M. Fethullah Gülen Hocaefendi “Bahar Neşidesi” isimli kitabında “YOGA” üzerine sorulan bir soruya cevap verirken diyor ki: “Bir insanın uzun süre aç kalabilmesi, ateşi eline alabilmesi, vücuduna şiş saplaması gibi haller değişik mahfillerde değişik şekillerde ele alınmıştır. Mesela Spiritüalistler bunu tamamen ruhun gücü olarak kabul ederler. Zira ruh, maddiyat, cismaniyet ve hayvaniyattan alâkasını kestiği nisbette fevkalâde bir güç kazanır. Bazıları da bu halleri, insanın cismaniyetine rağmen bir hayat yaşadığı takdirde Allah (c.c.) tarafından kendisine verilmiş bir mevhibe olarak kabul eder. Tasavvufçular ise meseleyi şöyle ele alırlar. İnsanın hem melekiyet hem de şeytaniyet tarafları vardır ve bunlar birbirinin rağmına gelişir. Mesela ibadet ve taat, Allah’a gönül vermek ve uhrevî âlemlerle münasebete geçmekle, insanın ruhî ve ledünnî cephesi gelişir. Ledünnî cephesi geliştiği nisbette de, maddî ve hayvanî hayatla alâkası azalmış olur.

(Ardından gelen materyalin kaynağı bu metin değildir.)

(** [f"{s:>w}"] *)
Definition rjust (w : nat) (s : pystr) : pystr :=
  repeat Width.SPACE (w - length s) ++ s.

(** The symbols of the panels. *)
Definition STAR : N := 0x2B50%N.
Definition FOLDER : N := 0x1F4C1%N.
Definition FORK : N := 0x1F374%N.
Definition LAPTOP : N := 0x1F4BB%N.
Definition PACKAGE : N := 0x1F4E6%N.
Definition LINK : N := 0x1F517%N.

(** *** Lines 147-151: a row of the popularity panel *)

Definition popularity_name (r : CanonicalRecord) : pystr := firstn 45 (name r).

Definition popularity_line (r : CanonicalRecord) : pystr :=
  u "  " ++ ljust 45 (popularity_name r) ++ u " " ++ [STAR] ++ u " "
    ++ rjust 10 (fmt_comma (stars r)).

(** *** Lines 159-163: a row of the recency panel *)

Definition recency_name (r : CanonicalRecord) : pystr := firstn 55 (name r).

Definition recency_line (r : CanonicalRecord) : pystr :=
  let updated := firstn 10 (or_empty (updated_at r)) in
  u "  " ++ ljust 55 (recency_name r) ++ u " " ++ updated.

(** *** Lines 202-212: the entry of one record in the full listing *)

Definition listing_name_line (r : CanonicalRecord) : pystr :=
  u "  " ++ [FOLDER] ++ u " " ++ name r.

(** Lines 205-206, for a description [d] that passed the test of line 204. *)
Definition description_line (d : pystr) : pystr :=
  let desc := firstn 74 d in
  u "     " ++ desc ++ (if Nat.ltb 74 (length d) then u "..." else []).

Definition listing_description (r : CanonicalRecord) : list pystr :=
  match description r with
  | Some (c :: d) => [description_line (c :: d)]
  | _ => []
  end.

Definition listing_stats (r : CanonicalRecord) : pystr :=
  let lang := match language r with Some (c :: s) => c :: s | _ => u "N/A" end in
  let stats :=
    u "     " ++ [STAR] ++ u " " ++ fmt_comma (stars r) ++ u "  " ++ [FORK]
      ++ u " " ++ fmt_comma (forks r) ++ u "  " ++ [LAPTOP] ++ u " " ++ lang in
  if archived r then stats ++ u "  " ++ [PACKAGE] ++ u " ARCHIVED" else stats.

Definition listing_entry (r : CanonicalRecord) : list pystr :=
  [[]; listing_name_line r] ++ listing_description r
    ++ [listing_stats r; u "     " ++ [LINK] ++ u " " ++ url r].

Section Panels.

(** The Unicode database again: the width table and [str.lower]. *)
Variable east_asian_width : N -> Width.eaw.
Variable lower : pystr -> pystr.

Definition boxed (line : pystr) (w : Z) : pystr :=
  u "|" ++ Width.pad_line east_asian_width line w ++ u "|".

(** Lines 144-152 *)
Definition popularity_panel (repos : list CanonicalRecord) : list pystr :=
  map (fun r => boxed (popularity_line r) 70) (by_stars repos).

(** Lines 156-164 *)
Definition recency_panel (repos : list CanonicalRecord) : list pystr :=
  map (fun r => boxed (recency_line r) 70) (by_updated repos).

(** Lines 201-212 *)
Definition full_listing (repos : list CanonicalRecord) : list pystr :=
  flat_map listing_entry
    (sorted_asc str_ltb (fun r => lower (name r)) repos).

End Panels.

End Render.

(** ** The run: [get_starred_repos], [export_to_json], [main] *)

Module Pipeline.

Import Exporter.

(** What [requests.get] hands back: the status code and, when the body is
    JSON, its parsed value. *)
Record response : Type := mk_response {
  status_code : Z;
  body : option json
}.

(** The world around one run: the answer of the endpoint to the request
    for each page, the clock, and whether the destination can be opened
    for writing. *)
Record env : Type := mk_env {
  server : Z -> response;
  now : pystr;
  writable : bool
}.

“Bu tecrübeler sadece yoginin yaptığı ve yogada görülen şeyler değildir. Bu ve buna benzer halleri mistiklerde de görürüz. Ancak bu durum tasavvufta bizim İslâmî ölçülerimize uygun şekilde cereyan eder. Bilhassa Ahmed Rifaî Hazretlerinin tarikatında, bir yoginin yaptıklarına benzer, kişinin nefsine yaptığı eza ve cefalar vardır. Meselâ şişi alıp vücudlarının bir tarafına batırırlar. Şiş diğer taraftan çıkar ve herhangi bir kanama ve acı duyma gerçekleşmez. Yine ateşi alır, ağızlarına koyar, yüzlerine sürerler ama herhangi bir yanma hâdisesi görülmez. Normalde tabiatında yakma olan ateşin yakması gerekir ama ateş böyle bir vücudu yakmamaktadır. Bu durum tamamen insanın belli bir âlem ile rezonans olmasına bağlıdır. Haddi zâtında bu bir hâldir. Hâl ise o istikamette tecrübelerle elde edilir ve bilinir. (…)

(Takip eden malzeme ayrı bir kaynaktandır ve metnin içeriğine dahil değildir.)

(** The requests of a run, whatever its verdict. *)
Lemma checkTelegramAdmin_sent (env : environment)
    (context : checkTelegramAdminTool.input) (net : network) (sent : list request) :
  snd (checkTelegramAdminTool.execute env context net sent)
  = if not_token (TELEGRAM_BOT_TOKEN env) then sent
    else (sent ++ [getChatMember env context])%list.
Proof.
  unfold checkTelegramAdminTool.execute.
  destruct (not_token (TELEGRAM_BOT_TOKEN env)); [reflexivity |].
  run_js. fold (getChatMember env context).
  destruct (net _) as [e | resp]; [reflexivity |].
  destruct (json_result resp) as [e | data]; [reflexivity |].
  destruct (get_property data P_ok) as [e | ok] eqn:Hok; [reflexivity |].
  destruct (truthy ok); simpl.
  - destruct (@get_property_again data P_ok P_result ok Hok) as [result ->].
    destruct (get_property result P_status); reflexivity.
  - destruct (@get_property_again data P_ok P_description ok Hok) as [description ->].
    reflexivity.
Qed.

(** X1. A run of checkTelegramAdminTool sends no request when the token
    is unset or empty, and otherwise exactly one, whatever the remote
    answers (no second attempt after a failure): the POST to
    https://api.telegram.org/bot<token>/getChatMember with the JSON
    content type and the body {chat_id, user_id} of its input. *)
Theorem X1_checkTelegramAdmin_one_request
    (env : environment) (context : checkTelegramAdminTool.input)
    (net : network) (sent : list request) :
  snd (checkTelegramAdminTool.execute env context net sent)
  = if not_token (TELEGRAM_BOT_TOKEN env) then sent
    else (sent ++
          [ {| url := "https://api.telegram.org/bot"
                      ++ token_text (TELEGRAM_BOT_TOKEN env) ++ "/getChatMember";
               method := "POST";
               headers := [("Content-Type", "application/json")];
               body := VObj [("chat_id",
                              chat_id_value (checkTelegramAdminTool.chatId context));
                             ("user_id",
                              VNum (checkTelegramAdminTool.userId context))] |} ])%list.
Proof.
  rewrite checkTelegramAdmin_sent. reflexivity.
Qed.

(** X2. A verdict with isAdmin = true is only ever returned when the
    token is set and the remote has answered the getChatMember request
    with a truthy ok and a result whose status is the string "creator"
    or "administrator"; the verdict then carries that status and no
    error. *)
Theorem X2_isAdmin_only_on_remote_grant
    (env : environment) (context : checkTelegramAdminTool.input)
    (net : network) (sent sent' : list request)
    (verdict : checkTelegramAdminTool.output) :
  checkTelegramAdminTool.execute env context net sent = (inr verdict, sent') ->
  checkTelegramAdminTool.isAdmin verdict = true ->
  not_token (TELEGRAM_BOT_TOKEN env) = false
  /\ exists resp data ok result memberStatus,
       net (getChatMember env context) = inr resp
       /\ json_result resp = inr data
       /\ get_property data P_ok = inr ok
       /\ truthy ok = true
       /\ get_property data P_result = inr result
       /\ get_property result P_status = inr memberStatus
       /\ (memberStatus = VStr "creator" \/ memberStatus = VStr "administrator")
       /\ checkTelegramAdminTool.status verdict = Some memberStatus
       /\ checkTelegramAdminTool.error verdict = None.
Proof.
  intros Hrun Hadmin.
  destruct (oracle_succeeds_or_fails env context net)
    as [(resp & data & ok & result & memberStatus
         & Htoken & Hnet & Hjson & Hok & Htruthy & Hresult & Hstatus) | [f Hf]].
  - rewrite (@checkTelegramAdmin_success env context net sent resp data ok result
               memberStatus Htoken Hnet Hjson Hok Htruthy Hresult Hstatus) in Hrun.
    injection Hrun as <- <-. simpl in Hadmin.
    split; [exact Htoken |].
    exists resp, data, ok, result, memberStatus.
    repeat (split; [assumption |]).
    split; [| split; reflexivity].
    apply orb_true_iff in Hadmin.
    destruct Hadmin as [H | H]; apply strict_eq_string_true in H; auto.
  - destruct (checkTelegramAdmin_failure sent Hf) as [sent1 Hfail].
    rewrite Hfail in Hrun. injection Hrun as <- <-.
    discriminate Hadmin.
Qed.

“Bu (ateşin Hz. İbrahim Aleyhisselamı yakmaması), Rab’le çok ciddi bir yakınlığın ifadesidir. Hz. İbrahim ateşin bağrına düşeceği ana kadar sebepleri ayağının altına alıp çiğnemiş ve o noktada nur-u tevhid içinde EHADİYET SIRRI ZUHUR ETMİŞTİR:
“Evet, Hz. İbrahim Aleyhisselam, nefis ve enaniyet cihetiyle hayvaniyet ve cismaniyetten sıyrılmıştı ve böyle bir insana ateş dokunmamıştı. İnsanı süründüren şey hayvaniyet ve cismaniyettir. Onları sırtından atınca orada fiziğin ve kimyanın kanunları alt üst olur. Bu, zaman akışı içinde şuna benzer: Eviniz barkınız, yurdunuz ve yuvanızla bir sele maruz kaldığınızı düşünün. Selin kendine göre bir akış buudu, eni, uzunluğu ve derinliği vardır. Ancak birden bire sizi BİR KUVVET alsın ve selin sütüne çıkarıversin. Artık o noktada selin size hiçbir zararı dokunmayacaktır.

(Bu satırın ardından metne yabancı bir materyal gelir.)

(** The model was not found: the request failed with the status 404. *)
Definition notFound (exchange : http_exchange) : Prop :=
  failureStatus exchange = Some 404%Z.

(** The request failed in any other way. *)
Definition otherFailure (exchange : http_exchange) : Prop :=
  exists status, failureStatus exchange = Some status /\ status <> 404%Z.

(** The request for a text of [model]. *)
Definition generateEvent (apiKey : string) (contents : list content_turn)
                         (model : string) : event :=
  Sent (GeminiGenerate model apiKey contents).

(** The discovery step as the trace shows it: the request for the list
    of models, and behind it nothing or one request for a text. *)
Definition discoveryEvents (apiKey : string) (contents : list content_turn)
                           (events : list event) : Prop :=
  exists retry,
    events = Sent (GeminiListModels apiKey) :: retry
    /\ (retry = [] \/ exists model, retry = [generateEvent apiKey contents model]).

(** A deployment with a Gemini key and the default model, where the
    network answers the [i]-th request with the [i]-th status of
    [statuses], and fails behind them. *)
Definition geminiWorld (statuses : list Z) : World :=
  mkWorld (fun _ => None)
          (fun name => if name =? "GEMINI_API_KEY" then Some "g-test" else None)
          (mkFraction 0 1) "2024-05-01T10:00:00.000Z" true
          (fun i =>
             match nth_error statuses i with
             | Some status =>
                 Response status "(the body)"
                   (Ok (VObj [("candidates",
                               VArr [VObj [("content",
                                            VObj [("parts",
                                                   VArr [VObj [("text", VStr "Good morning!")]])])]])]))
             | None => RequestError (Error "socket hang up")
             end).

(** ** Templates *)




(** The text has no opening brace. *)
Definition braceFree (s : string) : bool :=
  allChars (fun c => negb (AnswerController.isOpenBrace c)) s.

(** A flat token, [{{key}}], has a word for its path; a dotted one,
    [{{a.b.c}}], has a dot in it. *)
Definition isFlat (path : string) : bool := allChars isWordChar path.






(** ** White space *)

(** Every white-space character of [s] is a space, and stands before a
    character that is not white space. *)
Fixpoint singleSpaced (s : string) : bool :=
  match s with
  | EmptyString => true
  | String c s' =>
      (if isWhiteSpace c
       then (charCode c =? 32)%nat
            && match s' with
               | String c' _ => negb (isWhiteSpace c')
               | EmptyString => false
               end
       else true)
      && singleSpaced s'
  end.

(** ** Responses and log records *)


(** The record has no empty field. *)
Definition complete (r : UnansweredRecord) : bool :=
  nonEmpty (timestamp r) && nonEmpty (character r)
  && nonEmpty (Host.message r) && nonEmpty (reason r).

(** All that [c] adds to the log file are records that satisfy [P]. *)
Definition logsOnly {A} (P : UnansweredRecord -> bool) (c : M A) : Prop :=
  forall s, exists added,
    logFile (fst (c s)) = (logFile s ++ added)%list /\ forallb P added = true.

“Aynen bunun gibi ateş, insanı belli boyutlar içine de yakar, su da belli boyutlar içinde boğar. Yine havasızlık, insanı belli boyutlar içinde öldürür. Meselâ Resul-i Ekrem (S.A.S.), atmosferin dışına çıkarak cismaniyeti ile MİRAÇ yapar fakat havasızlığa meydan okur. Çünkü O, artık bizim boyutlarımız içinde değildir. Binaenaleyh az önce ifade ettiğim gibi nasıl ki, insan, ateşin yakıcılığından ve suyun boğuculuğundan korunabiliyorsa, aynen öyle de bizim boyutlarımızın dışına çıkarak Rabbiyle münasebeti veya mukaddes bildiği güç ve kuvvetle münasebeti nisbetinde maddesine tesir edebilecek şeylerden kurtulmuş olur.
“Bir insanı latîfelerini geliştiren herkes, gayb âlemine muttali olabilir. Cenab-ı Hakkın müsaade ettiği çerçeve içinde bazı şeyleri bilir ve müşahede eder. Bu tamamen kalbe söz dinletme ile alâkalı bir meseledir. Ve bu hususun dinle, dinsizlikle, Müslüman, Hıristiyan veya Yahudî olmakla hiçbir alâkası yoktur. Ruhun güç ve kuvvetiyle zuhurunu temin eden, ona ten kaydından kurtararak sınırsızlığa çıkaran kim olursa olsun, Cenab-ı Hak ona bu mazhariyeti lütfeder. Ancak bir daha hatırlatmak isterim ki, bunlar aslında hiçbir kıymet etmezler. Asıl olan Cenab-ı Hakkın rızasıdır.”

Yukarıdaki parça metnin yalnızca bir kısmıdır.